In a specific implementation, a cross section of the microlens unit perpendicular to the light emitting direction may be any shape, such as a circle, a regular polygon, and the like, and is not limited herein. Specifically, the microlens unit 10 may have a cylindrical structure as shown in fig. 3a, a rectangular prism structure as shown in fig. 3b, or a triangular prism structure as shown in fig. 3 c.
Specifically, in the display panel provided by the embodiment of the present invention, the area of the microlens unit may be adjusted according to the size of the light emitting unit, and the area of the microlens unit is equal to or larger than the area of the light emitting unit. However, in practical implementation, too large area of the lens unit may affect light extraction efficiency and display effect, and therefore, the maximum diameter width of the microlens unit in the display panel provided by the embodiment of the invention may be optionally controlled to be between 18 μm and 32 μm, which is not limited herein.
Further, in the display panel provided in the embodiment of the present invention, the plurality of microlens units 10 in the optical light extraction structure 2 may be arranged in an orthogonal array as shown in fig. 4a, or in a honeycomb type array as shown in fig. 4b, or in the same arrangement manner as the light emitting units, or in other array arrangements after optical simulation, which is not limited herein.
In implementation, the duty cycle of the array can be changed by adjusting the size of the microlens unit size and the size of the microlens unit interval size empirically to adjust the light extraction efficiency, which is not limited herein. In addition, in the specific implementation, the area of the microlens unit and the curvature of the lower curved surface of the second optical film layer need to be adjusted according to the actual installation situation of the light emitting unit, wherein the curvature of the lower curved surface of the second optical film layer can be adjusted through optical simulation.
Optionally, in the display panel provided in the embodiment of the present invention, as shown in fig. 5, the optical light exit structure 2 further includes a fourth optical film layer 14 filled between the microlens units 10;
the refractive index of the fourth optical film layer 14 is smaller than the refractive index of the third optical film layer 13.

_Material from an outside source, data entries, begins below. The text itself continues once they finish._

(* ===== verification/TypedEnd.v ===== *)
(** * Typed calls from end to end

    The typed API on top of the core: a typed unary call through the client's
    lambda, the channel, the server connection and the wrapper of a typed
    handler and back; and a typed stream reader fed by the channel's callbacks. *)
From S2P Require Import Prelude Status CxxString Wire Codec Router Loop Platform Arena Api.
From S2P Require UnaryServer UnaryClient StreamClient.
From S2P Require Channel ChannelInv ChannelRun ChannelCalls.
From S2P Require ServerConn ServerInv ServerRun ServerCalls EndToEnd.

#[local] Abbreviation received := EndToEnd.received.

(** ** The reply of a typed handler *)
Section Typed.
Context {M : MethodTraits}.

(** What the wrapper of UnaryServer.v gives to [done] for a handler that answers
    with [g]. *)
Definition wrapper_reply (g : ReqType → Status * option ResType) (data : bytes) : Status * bytes :=
  match last (UnaryServer.trace (UnaryServer.raw_handler (λ _, false)
    (reenter_to (UnaryServer.do_op (λ _, false)) (UnaryServer.answers g) 1) 0 data UnaryServer.new_world)) with
  | Some (UnaryServer.Done _ st payload) => (st, payload)
  | _ => (Ok, [])
  end.

Lemma wrapper_reply_eq g data : wrapper_reply g data = UnaryServer.unary_reply g true data.
Proof.
  unfold wrapper_reply, UnaryServer.unary_reply, UnaryServer.raw_handler. rewrite new_eq. cbn match.
  destruct (ParseRequest data) as [req|]; [|done].
  unfold UnaryServer.call_out, UnaryServer.answers. simpl.
  destruct (g req) as [st res] eqn:Hg. simpl. unfold UnaryServer.typed_done.
  destruct (if ok st then res else None) as [r|]; [|done]. by destruct (EncodeResponse r).
Qed.

(** The result of a call to a handler that answers with [g]. *)
Definition call_outcome (g : ReqType → Status * option ResType) (q : ReqType)
    : Status * option ResType :=
  let '(st, res) := g q in
  if ok st then
    match res with
    | None => UnaryClient.typed_result true Ok []
    | Some a =>
        match EncodeResponse a with
        | None => (UnaryServer.response_encode_failed, None)
        | Some _ => (Ok, Some a)
        end
    end
  else (st, None).
End Typed.

Section EndToEnd.
Context (user : Channel.Out → Channel.World → list Channel.UOp).
Context (wire : Channel.Out → Channel.World → list Channel.SOp).
Context (submit : Channel.Out → Channel.World → Z).
Context (address : string) (tcp_connect : @connect_outcome unit).

#[local] Abbreviation client := (ChannelRun.step user wire submit address tcp_connect).
#[local] Abbreviation client_run := (fold_left (λ w e, client e w)).

(** What the client's session reports for a reply, its body cut into [chunks]. *)
Definition reply_events (sid : Z) (st : Status) (chunks : list bytes) : list ChannelRun.Event :=
  if ok st then
    ChannelRun.EvHeaders sid (received ServerConn.response_headers) ::
    map (λ b, ChannelRun.EvData sid (Some b)) chunks ++
    [ChannelRun.EvHeaders sid (received ServerConn.ok_trailers)]
  else [ChannelRun.EvHeaders sid (received (ServerConn.trailers_only_headers (code st) (message st)))].

(** The reply as the call's callback gets it. *)
Definition received_reply (st : Status) (payload : bytes) : Status * bytes :=
  if ok st then (Ok, payload) else (st, []).

Lemma deliver_reply mrs sid id c w st payload chunks :
  ChannelCalls.call_waiting mrs sid id c w → - 2 ^ 31 ≤ code st < 2 ^ 31 →
  0 ≤ mrs → fits mrs payload → concat chunks = EncodeFrame payload [] →
  Channel.trace (client_run (reply_events sid st chunks) w) =
    Channel.trace w ++ [Channel.UserDone id (Channel.done c) (received_reply st payload).1
                          (received_reply st payload).2].
Proof.
  intros Hc Hr Hm Hf Hcat. unfold reply_events, received_reply. destruct (ok st) eqn:Hst.
  - destruct (ChannelCalls.deliver_unary user wire submit address tcp_connect mrs sid id c w
      (received ServerConn.response_headers) payload chunks (received ServerConn.ok_trailers) "0")
      as [E _]; try done. 
  - destruct Hc as (Hs & Hb & Hc & Hid & Hd & Hdec).
    set (hs := received (ServerConn.trailers_only_headers (code st) (message st))).
    assert (H1 : hs !! "grpc-status" = Some (pretty (code st))).
    { unfold hs, EndToEnd.received, ServerConn.trailers_only_headers. simpl.
      rewrite !lookup_insert_ne by done. by rewrite lookup_insert_eq. }
    assert (H2 : hs !! "grpc-message" = Some (message st)).
    { unfold hs, EndToEnd.received, ServerConn.trailers_only_headers. simpl.
      rewrite !lookup_insert_ne by done. by rewrite lookup_insert_eq. }
    clearbody hs. simpl. unfold Channel.OnHeadersComplete.
    rewrite Hs, Hb, Hc, H1, Hdec. unfold GrpcStatusFromInt. rewrite stoi_pretty by done.
    rewrite ChannelCalls.trace_Complete by done. rewrite Hid. do 3 f_equal.
    unfold Channel.grpc_message. rewrite H2. by destruct st.
Qed.

(** ** A typed unary call *)
Section Unary.
Context {M : MethodTraits} (h : nat) (g : ReqType → Status * option ResType) (spin depth : nat).
Context (router : Router nat nat) (limit : Z).

#[local] Abbreviation server :=
  (ServerRun.run (ServerCalls.replying h (wrapper_reply g)) (S depth) spin router limit).
#[local] Abbreviation quiet := (reenter_to (UnaryClient.do_op (λ _, false)) (λ _ _, []) 0).

(** What the typed client makes of the reply, when upb reads what it wrote. *)
Lemma reply_outcome q buf :
  ParseRequest buf = Some q → (∀ a b, EncodeResponse a = Some b → ParseResponse b = Some a) →
  let '(st, payload) := wrapper_reply g buf in
  UnaryClient.typed_result true (received_reply st payload).1 (received_reply st payload).2 =
  call_outcome g q.
Proof.
  intros Hq Hres. rewrite wrapper_reply_eq. unfold UnaryServer.unary_reply, call_outcome. simpl.
  rewrite Hq. destruct (g q) as [st res]. destruct (ok st) eqn:Hst.
  - destruct res as [a|].
    + destruct (EncodeResponse a) as [b|] eqn:Ha.
      * unfold received_reply, UnaryClient.typed_result. rewrite Hst. simpl. by rewrite (Hres _ _ Ha).
      * done.
    + unfold received_reply. by rewrite Hst.
  - unfold received_reply, UnaryClient.typed_result. rewrite Hst. simpl. by rewrite Hst.
Qed.

End Unary.

(** ** A typed stream of responses *)

(** The core's callbacks of the stream [id], as its typed state gets them. *)
Definition stream_event (id : Z) (o : Channel.Out) : option StreamClient.Event :=
  match o with
  | Channel.UserMessage i _ st m => if decide (i = id) then Some (StreamClient.EvMessage st m) else None
  | Channel.UserComplete i _ st => if decide (i = id) then Some (StreamClient.EvComplete st) else None
  | _ => None
  end.

Lemma stream_event_messages id on_m ms :
  omap (stream_event id) (map (Channel.UserMessage id on_m Ok) ms) = map (StreamClient.EvMessage Ok) ms.
Proof. induction ms as [|m ms IH]; [done|]. simpl. rewrite decide_True by done. by f_equal. Qed.

Lemma stream_event_flushed id q st : omap (stream_event id) (ChannelCalls.flushed q st) = [].
Proof.
  unfold ChannelCalls.flushed. induction q as [|o q IH]; [done|]. simpl.
  by destruct (Channel.cb o).
Qed.

(** Typed responses of a stream are read in order, then its status.  When a
    live stream's responses encode the messages [xs], come in order and cut in
    any way, and are followed by trailers, what the channel tells the typed
    stream makes its reader return each message in order and then the
    trailers' status, without waiting. *)
Theorem typed_stream_end_to_end {M : MethodTraits} xs ms limit id sid s w hs chunks trailers gs on_m on_c v :
  mapM EncodeResponse xs = Some ms →
  (∀ a b, EncodeResponse a = Some b → ParseResponse b = Some a) →
  ChannelCalls.stream_ready id sid s w → Channel.st_decoder s = newFrameDecoder limit →
  Channel.events s = Channel.mkEvents (Some on_m) (Some on_c) →
  hs !! "grpc-status" = None → hs !! ":status" = Some "200" →
  trailers !! "grpc-status" = Some gs →
  0 ≤ limit → Forall (fits limit) ms → concat chunks = frames ms →
  StreamClient.messages v = [] → StreamClient.arenas_fine (StreamClient.arenas v) →
  let w' := client_run (ChannelRun.EvHeaders sid hs ::
              map (λ b, ChannelRun.EvData sid (Some b)) chunks ++ [ChannelRun.EvHeaders sid trailers]) w in
  let st := mkStatus (GrpcStatusFromInt gs kInternal) (Channel.grpc_message trailers) in
  let events := omap (stream_event id) (drop (length (Channel.trace w)) (Channel.trace w')) in
  ∃ rs v', StreamClient.read_n (λ _, false) (S (length xs)) (StreamClient.deliver_all events v) = Some (rs, v') ∧
    map UnaryClient.shown rs = map (λ x, (Ok, Some x)) xs ++ [StreamClient.end_result st] ∧
    StreamClient.chan v' = StreamClient.chan v ∧ StreamClient.terminated v' = true ∧
    StreamClient.terminal v' = st.
Proof.
  intros Hxs Hres Hr Hdec Hev Hh H200 Ht Hl Hms Hcat Hm Hf w' st events.
  assert (He : events = map (StreamClient.EvMessage Ok) ms ++ [StreamClient.EvComplete st]).
  { subst events w'.
    pose proof (ChannelCalls.deliver_stream user wire submit address tcp_connect limit id sid s w hs ms
      chunks trailers gs on_m on_c Hr Hdec Hev Hh H200 Ht Hl Hms Hcat) as E.
    cbv zeta in E. fold st in E. rewrite E, drop_app_length, !omap_app. simpl.
    rewrite decide_True by done. f_equal.
    - apply stream_event_messages.
    - by rewrite stream_event_flushed. }
  rewrite He.
  destruct (StreamClient.deliver_to_end ms st v Hm) as (H1 & H2 & H3 & H4).
  set (v1 := StreamClient.deliver_all _ v) in *.
  destruct (StreamClient.read_all (λ _, false) ms v1) as (rs & v' & E & Hrs & _); [done|done|by rewrite H4|].
  assert (Hlen : length ms = length xs) by (symmetry; by eapply length_mapM).
  exists rs, v'. rewrite <-Hlen. split; [exact E|].
  destruct (StreamClient.read_n_end _ _ _ _ _ E) as (Ec & Et & Es).
  split; [|by rewrite Ec, Et, Es; split_and!; [apply StreamClient.deliver_all_chan|..]].
  rewrite Hrs, H3. f_equal.
  apply mapM_Some in Hxs. clear -Hxs Hres.
  induction Hxs as [|x m xs ms Hx _ IH]; [done|]. simpl. f_equal; [|exact IH].
  unfold StreamClient.decoded. simpl. by rewrite (Hres _ _ Hx).
Qed.
End EndToEnd.

(** ** Witnesses *)
Section Demo.
#[local] Existing Instance demo_traits.

(** Traits under which upb reads what it wrote. *)
Lemma demo_reads_back a b : EncodeResponse a = Some b → ParseResponse b = Some a.
Proof. simpl. destruct a; [done|]. intros [= <-]. simpl. done. Qed.

(** The handler fails when the request is empty. *)
Definition demo_handler (m : bytes) : Status * option bytes :=
  match m with
  | [] => (mkStatus kUnavailable "no", None)
  | _ => (Ok, Some (m ++ m))
  end.

#[local] Abbreviation demo_quiet :=
  (reenter_to (UnaryClient.do_op (M := demo_traits) (λ _, false)) (λ _ _, []) 0).


Lemma typed_stream_end_to_end_witness :
  ∃ rs v', StreamClient.read_n (M := demo_traits) (λ _, false) 2
      (StreamClient.deliver_all [StreamClient.EvMessage Ok [chr 10; chr 4]; StreamClient.EvComplete (mkStatus 5 "gone")]
         StreamClient.demo_stream) = Some (rs, v') ∧
    map (UnaryClient.shown (M := demo_traits)) rs = [(Ok, Some [chr 4]); (mkStatus 5 "gone", None)].
Proof.
  destruct (typed_stream_end_to_end (M := demo_traits) (λ _ _, []) (λ _ _, []) (λ _ _, 1) "127.0.0.1:80"
    (Connecting tt) [[chr 4]] [[chr 10; chr 4]] 1024 7 1 ChannelCalls.demo_stream
    ChannelCalls.demo_stream_world ChannelCalls.demo_200 [frames [[chr 10; chr 4]]]
    ChannelCalls.demo_trailers "5" 3 4 StreamClient.demo_stream) as (rs & v' & E & Hrs & _); try done.
  - apply demo_reads_back.
  - repeat constructor; simpl; lia.
  - apply StreamClient.demo_fine.
  - exists rs, v'. split; [exact E|exact Hrs].
Defined.
End Demo.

Therefore, due to the fact that the difference between the refractive indexes of the fourth optical film layer and the first optical film layer is large, light emitted by the light emitting unit is totally reflected on the interface of the fourth optical film layer and the first optical film layer after passing through the first optical film layer, and then returns to the upper portion of the light emitting unit to be emitted, and color interference and color mixing among the light emitting units are reduced.
Optionally, in the display panel provided in the embodiment of the present invention, the fourth optical film is made of an organic material having an ultraviolet absorption function, so that the fourth optical film can absorb part of the amount of ultraviolet light entering the light emitting unit from the outside, thereby reducing aging of the organic material inside the light emitting unit due to ultraviolet light and prolonging the lifetime of the device.
Optionally, in the display panel provided in the embodiment of the present invention, the material of the fourth optical film layer is a salicylate, a benzophenone, a benzotriazole, a substituted acrylonitrile, or a triazine, which is not limited herein.
Optionally, in the display panel provided in the embodiment of the present invention, the thickness of the thickest part of the second optical film layer is controlled to be between 8 μm and 10 μm, which is not limited herein.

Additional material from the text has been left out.